Wednesday, May 19, 2021

A Flood of Kindness - Author Interview and Craft Chat with Ellen Leventhal by Kathy Halsey

I so enjoy featuring writers I've meet over my career who are now successfully published authors. My friend Ellen Leventhal has several published picture books to her credit, but A Flood of Kindness is extra special as she lived through three floods between 2015 -2017 at her home in Houston, Texas.  Like Charlotte, her main character, Ellen lost most everything, yet she focused on Mr Rogers and his advice to look for the helpers for hope and inspiration. That inspiration inspired her newest book.

Book Review

Yes, I am reviewing a friend's book that received my feedback early on, but my policy as an educator and K-12 retired librarian is that I only review books that I fully support and recommend. 

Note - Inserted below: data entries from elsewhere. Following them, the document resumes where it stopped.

(** C3.  Each of the three caches is resolved in a single flight.

    The fetch module, for each of its two caches:
    - in every run the host resolver has been called at most once, and
      exactly once as soon as one [fetch] call was made; every call still
      waiting awaits the promise held in the module variable; every call
      whose wait is over found the value that promise was fulfilled with;
      every request sent was built from the two cached values;
    - a [fetch] call that finds the cache unfilled waits for the stored
      promise; it asks the host only when no promise is stored yet, and
      then stores the new one; a call that finds the cache filled does not
      wait;
    - whatever happens next, the promise a call waits for is the one stored,
      which never changes, and the host has been asked once;
    - the host's answer fills the cache and fulfils that promise, for good;
      every call, whenever made, finds that value;
    - a waiting call stays waiting while the promise is pending, and returns
      once it is fulfilled.

    An [RpcClient]:
    - in every run [getServerUrl] and [getWindowId] have each been called at
      most once; every waiting call awaits the stored promise;
    - a call that finds no endpoint waits for the stored promise; it
      starts the resolution (one [getServerUrl] call) only when no promise
      is stored, and it changes nothing but the list of calls otherwise; a
      call that finds an endpoint does not wait and asks nothing;
    - whatever happens next, a call that found no endpoint waits for the
      one stored promise, and once it goes on it sends to the endpoint this
      promise was fulfilled with, with the window id;
    - the host's first answer is stored as endpoint and followed by the one
      [getWindowId] call; the second is stored as window id and fulfils the
      promise with the endpoint, for good;
    - a waiting call stays waiting while the promise is pending, and
      returns once it is fulfilled. *)
Theorem single_flight_resolution :
  (forall (es : list PyloidFetch.Event) (c : PyloidFetch.Cache),
     let s := PyloidFetch.run PyloidFetch.init es in
     PyloidFetch.host_calls c s <= 1
     /\ (PyloidFetch.calls s <> [] -> PyloidFetch.host_calls c s = 1)
     /\ (forall fc r, fc ∈ PyloidFetch.calls s ->
           PyloidFetch.progress c fc = Awaiting r ->
           PyloidFetch.stored c s = Some r)
     /\ (forall fc, fc ∈ PyloidFetch.calls s ->
           PyloidFetch.progress c fc = Returned ->
           exists r v, PyloidFetch.stored c s = Some r
             /\ PyloidFetch.promises s !! r = Some (Fulfilled v)
             /\ PyloidFetch.cached c s = Some v)
     /\ (forall fc q, fc ∈ PyloidFetch.calls s ->
           PyloidFetch.outcome fc = Some (inr q) ->
           exists base w,
             PyloidFetch.serverUrl s = Some base
             /\ PyloidFetch.windowId s = Some w
             /\ PyloidFetch.completeUrl q
                = Url.buildUrl base (PyloidFetch.url fc)
             /\ PyloidFetch.enhanced_headers (PyloidFetch.enhancedOptions q)
                  !! PyloidFetch.session_header
                = Some (PyloidFetch.Text w)))
  /\ (forall (es : list PyloidFetch.Event) (u : string)
             (o : PyloidFetch.RequestInit),
        let s := PyloidFetch.run PyloidFetch.init es in
        let s' := PyloidFetch.fetch u o s in
        exists fc,
          PyloidFetch.calls s' = PyloidFetch.calls s ++ [fc]
          /\ PyloidFetch.url fc = u /\ PyloidFetch.options fc = o
          /\ PyloidFetch.rejection fc = None
          /\ PyloidFetch.outcome fc = None
          /\ forall c,
               (JS.falsy_str (PyloidFetch.cached c s) = true ->
                exists r,
                  PyloidFetch.progress c fc = Awaiting r
                  /\ PyloidFetch.stored c s' = Some r
                  /\ PyloidFetch.host_calls c s' = 1
                  /\ (forall r0, PyloidFetch.stored c s = Some r0 ->
                        r0 = r /\ PyloidFetch.host_calls c s = 1
                        /\ forall r', (c, r') ∈ PyloidFetch.inflight s' ->
                             (c, r') ∈ PyloidFetch.inflight s)
                  /\ (PyloidFetch.stored c s = None ->
                        PyloidFetch.host_calls c s = 0
                        /\ PyloidFetch.promises s !! r = None
                        /\ PyloidFetch.promises s' !! r = Some Pending
                        /\ (c, r) ∈ PyloidFetch.inflight s'))
               /\ (JS.falsy_str (PyloidFetch.cached c s) = false ->
                   PyloidFetch.progress c fc = Returned
                   /\ PyloidFetch.stored c s' = PyloidFetch.stored c s
                   /\ PyloidFetch.host_calls c s'
                      = PyloidFetch.host_calls c s))
  /\ (forall (es1 : list PyloidFetch.Event) (u : string)
             (o : PyloidFetch.RequestInit) (es2 : list PyloidFetch.Event)
             (c : PyloidFetch.Cache),
        let s1 := PyloidFetch.run PyloidFetch.init es1 in
        let s := PyloidFetch.run s1 (PyloidFetch.Fetch u o :: es2) in
        exists r fc,
          PyloidFetch.stored c s = Some r
          /\ PyloidFetch.host_calls c s = 1
          /\ (forall r0, PyloidFetch.stored c s1 = Some r0 -> r0 = r)
          /\ PyloidFetch.calls s !! length (PyloidFetch.calls s1) = Some fc
          /\ PyloidFetch.url fc = u /\ PyloidFetch.options fc = o
          /\ (forall r', PyloidFetch.progress c fc = Awaiting r' -> r' = r)
          /\ (PyloidFetch.progress c fc = Returned ->
              exists v,
                PyloidFetch.promises s !! r = Some (Fulfilled v)
                /\ PyloidFetch.cached c s = Some v /\ v <> ""))
  /\ (forall (es : list PyloidFetch.Event) (k : nat)
             (c : PyloidFetch.Cache) (r : nat) (v : string)
             (es' : list PyloidFetch.Event),
        let s := PyloidFetch.run PyloidFetch.init es in
        PyloidFetch.inflight s !! k = Some (c, r) ->
        let s0 := PyloidFetch.answer k (Ok v) s in
        let s' := PyloidFetch.run s0 es' in
        (PyloidFetch.stored c s = Some r
         /\ PyloidFetch.promises s !! r = Some Pending
         /\ PyloidFetch.cached c s0 = Some v
         /\ PyloidFetch.promises s0
            = <[r := Fulfilled v]> (PyloidFetch.promises s)
         /\ PyloidFetch.inflight s0 = delete k (PyloidFetch.inflight s)
         /\ PyloidFetch.calls s0 = PyloidFetch.calls s
         /\ (forall c',
               PyloidFetch.stored c' s0 = PyloidFetch.stored c' s
               /\ PyloidFetch.host_calls c' s0
                  = PyloidFetch.host_calls c' s)
         /\ (forall c', c' <> c ->
               PyloidFetch.cached c' s0 = PyloidFetch.cached c' s))
        /\ PyloidFetch.stored c s' = Some r
        /\ PyloidFetch.cached c s' = Some v
        /\ PyloidFetch.promises s' !! r = Some (Fulfilled v)
        /\ PyloidFetch.host_calls c s' = 1
        /\ (forall fc, fc ∈ PyloidFetch.calls s' ->
              PyloidFetch.progress c fc = Awaiting r
              \/ (PyloidFetch.progress c fc = Returned /\ v <> "")
              \/ (PyloidFetch.progress c fc
                  = Thrown (PyloidFetch.not_initialized c) /\ v = "")))
  /\ (forall (es : list PyloidFetch.Event) (i : nat)
             (fc : PyloidFetch.FetchCall) (c : PyloidFetch.Cache) (r : nat),
        let s := PyloidFetch.run PyloidFetch.init es in
        PyloidFetch.calls s !! i = Some fc ->
        PyloidFetch.progress c fc = Awaiting r ->
        (PyloidFetch.promises s !! r = Some Pending ->
         PyloidFetch.wake i c s = s)
        /\ (forall v,
              PyloidFetch.promises s !! r = Some (Fulfilled v) -> v <> "" ->
              PyloidFetch.cached c s = Some v
              /\ PyloidFetch.wake i c s
                 = PyloidFetch.with_calls
                     (<[i := PyloidFetch.finish_ensure c Returned fc]>
                        (PyloidFetch.calls s)) s))
  /\ (forall (i : option string) (es : list RpcClient.Event),
        let s := RpcClient.run (RpcClient.constructor i) es in
        RpcClient.getServerUrl_calls s <= 1
        /\ RpcClient.getWindowId_calls s <= 1
        /\ (forall c r, c ∈ RpcClient.calls s ->
              RpcClient.stage c = RpcClient.Ensuring (Awaiting r) ->
              RpcClient.endpointPromise s = Some r)
        /\ (forall c, c ∈ RpcClient.calls s -> RpcClient.waited c = true ->
              RpcClient.getServerUrl_calls s = 1)
        /\ (forall c q, c ∈ RpcClient.calls s -> RpcClient.waited c = true ->
              RpcClient.posted c = Some q ->
              Some (RpcClient.target q) = RpcClient.endpoint s
              /\ RpcClient.id (RpcClient.body q) = RpcClient.windowId s
              /\ is_Some (RpcClient.windowId s)))
  /\ (forall (i : option string) (es : list RpcClient.Event) (m : string)
             (p : option JS.Val),
        let s := RpcClient.run (RpcClient.constructor i) es in
        let s' := RpcClient.call m p s in
        (JS.falsy_str (RpcClient.endpoint s) = true ->
         exists r,
           RpcClient.calls s'
           = RpcClient.calls s ++
               [{| RpcClient.call_method := m; RpcClient.call_params := p;
                   RpcClient.waited := true;
                   RpcClient.stage := RpcClient.Ensuring (Awaiting r);
                   RpcClient.posted := None |}]
           /\ (forall r0, RpcClient.endpointPromise s = Some r0 ->
                 r0 = r /\ RpcClient.getServerUrl_calls s = 1
                 /\ s' = RpcClient.with_calls (RpcClient.calls s') s)
           /\ (RpcClient.endpointPromise s = None ->
                 r = length (RpcClient.promises s)
                 /\ s' = {| RpcClient.endpoint := RpcClient.endpoint s;
                            RpcClient.endpointPromise := Some r;
                            RpcClient.windowId := None;
                            RpcClient.promises :=
                              RpcClient.promises s ++ [Pending];
                            RpcClient.getServerUrl_calls := 1;
                            RpcClient.getWindowId_calls := 0;
                            RpcClient.inflight := [RpcClient.AskServerUrl r];
                            RpcClient.calls := RpcClient.calls s' |}))
        /\ (JS.falsy_str (RpcClient.endpoint s) = false ->
            s' = RpcClient.with_calls
                   (RpcClient.calls s ++
                      [{| RpcClient.call_method := m;
                          RpcClient.call_params := p;
                          RpcClient.waited := false;
                          RpcClient.stage :=
                            RpcClient.Ensuring Returned;
                          RpcClient.posted := None |}]) s))
  /\ (forall (i : option string) (es1 : list RpcClient.Event) (m : string)
             (p : option JS.Val) (es2 : list RpcClient.Event),
        let s1 := RpcClient.run (RpcClient.constructor i) es1 in
        let s := RpcClient.run s1 (RpcClient.Call m p :: es2) in
        JS.falsy_str (RpcClient.endpoint s1) = true ->
        exists r c,
          RpcClient.endpointPromise s = Some r
          /\ RpcClient.getServerUrl_calls s = 1
          /\ (forall r0, RpcClient.endpointPromise s1 = Some r0 -> r0 = r)
          /\ RpcClient.calls s !! length (RpcClient.calls s1) = Some c
          /\ RpcClient.call_method c = m /\ RpcClient.call_params c = p
          /\ (forall r',
                RpcClient.stage c = RpcClient.Ensuring (Awaiting r') ->
                r' = r)
          /\ (RpcClient.stage c = RpcClient.Ensuring Returned
              \/ is_Some (RpcClient.posted c) ->
              exists url wid,
                RpcClient.promises s !! r = Some (Fulfilled url)
                /\ RpcClient.endpoint s = Some url
                /\ RpcClient.windowId s = Some wid
                /\ forall q, RpcClient.posted c = Some q ->
                     RpcClient.target q = url
                     /\ RpcClient.id (RpcClient.body q) = Some wid))
  /\ (forall (i : option string) (es : list RpcClient.Event) (k r : nat)
             (url : string),
        let s := RpcClient.run (RpcClient.constructor i) es in
        RpcClient.inflight s !! k = Some (RpcClient.AskServerUrl r) ->
        RpcClient.promises s !! r = Some Pending
        /\ RpcClient.answer k (Ok url) s
           = {| RpcClient.endpoint := Some url;
                RpcClient.endpointPromise := Some r;
                RpcClient.windowId := None;
                RpcClient.promises := RpcClient.promises s;
                RpcClient.getServerUrl_calls := 1;
                RpcClient.getWindowId_calls := 1;
                RpcClient.inflight := [RpcClient.AskWindowId r url];
                RpcClient.calls := RpcClient.calls s |})
  /\ (forall (i : option string) (es : list RpcClient.Event) (k r : nat)
             (url wid : string) (es' : list RpcClient.Event),
        let s := RpcClient.run (RpcClient.constructor i) es in
        RpcClient.inflight s !! k = Some (RpcClient.AskWindowId r url) ->
        let s0 := RpcClient.answer k (Ok wid) s in
        let s' := RpcClient.run s0 es' in
        RpcClient.promises s !! r = Some Pending
        /\ s0 = {| RpcClient.endpoint := Some url;
                   RpcClient.endpointPromise := Some r;
                   RpcClient.windowId := Some wid;
                   RpcClient.promises :=
                     <[r := Fulfilled url]> (RpcClient.promises s);
                   RpcClient.getServerUrl_calls := 1;
                   RpcClient.getWindowId_calls := 1;
                   RpcClient.inflight := [];
                   RpcClient.calls := RpcClient.calls s |}
        /\ RpcClient.endpointPromise s' = Some r
        /\ RpcClient.promises s' !! r = Some (Fulfilled url)
        /\ RpcClient.endpoint s' = Some url
        /\ RpcClient.windowId s' = Some wid
        /\ RpcClient.getServerUrl_calls s' = 1
        /\ RpcClient.getWindowId_calls s' = 1
        /\ RpcClient.inflight s' = [])
  /\ (forall (i : option string) (es : list RpcClient.Event) (j : nat)
             (c : RpcClient.RpcCall) (r : nat),
        let s := RpcClient.run (RpcClient.constructor i) es in
        RpcClient.calls s !! j = Some c ->
        RpcClient.stage c = RpcClient.Ensuring (Awaiting r) ->
        (RpcClient.promises s !! r = Some Pending -> RpcClient.wake j s = s)
        /\ (forall url,
              RpcClient.promises s !! r = Some (Fulfilled url) ->
              url <> "" ->
              RpcClient.endpoint s = Some url
              /\ RpcClient.wake j s
                 = RpcClient.with_calls
                     (<[j := {| RpcClient.call_method :=
                                  RpcClient.call_method c;
                                RpcClient.call_params :=
                                  RpcClient.call_params c;
                                RpcClient.waited := RpcClient.waited c;
                                RpcClient.stage :=
                                  RpcClient.Ensuring Returned;
                                RpcClient.posted := RpcClient.posted c |}]>
                        (RpcClient.calls s)) s)).
Proof.
  refine (conj _ (conj _ (conj _ (conj _ (conj _ (conj _ (conj _ (conj _
           (conj _ (conj _ _)))))))))).
  - intros es c. apply fetch_single_flight.
  - intros es u o. apply fetch_creation.
  - intros es1 u o es2 c. apply fetch_call_sees.
  - intros es k c r v es'. apply fetch_answer_value.
  - intros es i fc c r. apply fetch_wake_waiting.
  - intros i es. apply rpc_single_flight.
  - intros i es m p s s'. split.
    + apply rpc_call_unresolved.
    + apply rpc_call_resolved.
  - intros i es1 m p es2. apply rpc_waiter_sees.
  - intros i es k r url. apply rpc_answer_url.
  - intros i es k r url wid es' s Hk s0 s'.
    destruct (rpc_answer_id i es k r url wid Hk) as [Hp H0].
    split; [exact Hp |]. split; [exact H0 |].
    apply rpc_resolved_for_good. exact Hk.
  - intros i es j c r. apply rpc_wake_waiting.
Qed.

From a writer's perspective, I see a well-focused book with many elements to note and emulate in my own work. The beginning spread captures a river come alive and a hint of the danger ahead. The vivid verbs and short staccato sentences heighten the stakes for main character Charlotte and her family. The refrain, "But still it rained" and the modification of that refrain, "But still, water seeped in," and "But still, I shivered" shape the relentlessness of a flood with no end in sight and a through-line that propels the readers forward. 

With main character Charlotte, Ellen has created an emotional journey and internal arc. Charlotte knows she's too old to be comforted by her teddy, yet that's just what she needs.  The use of close third person for framing the story is perfect. Through a child's eyes we experience the fear, frustration, and anger that comes from uncontrollable disasters. Charlotte gains strength from the "helpers" and becomes one herself as she passes on her precious teddy to a younger child. 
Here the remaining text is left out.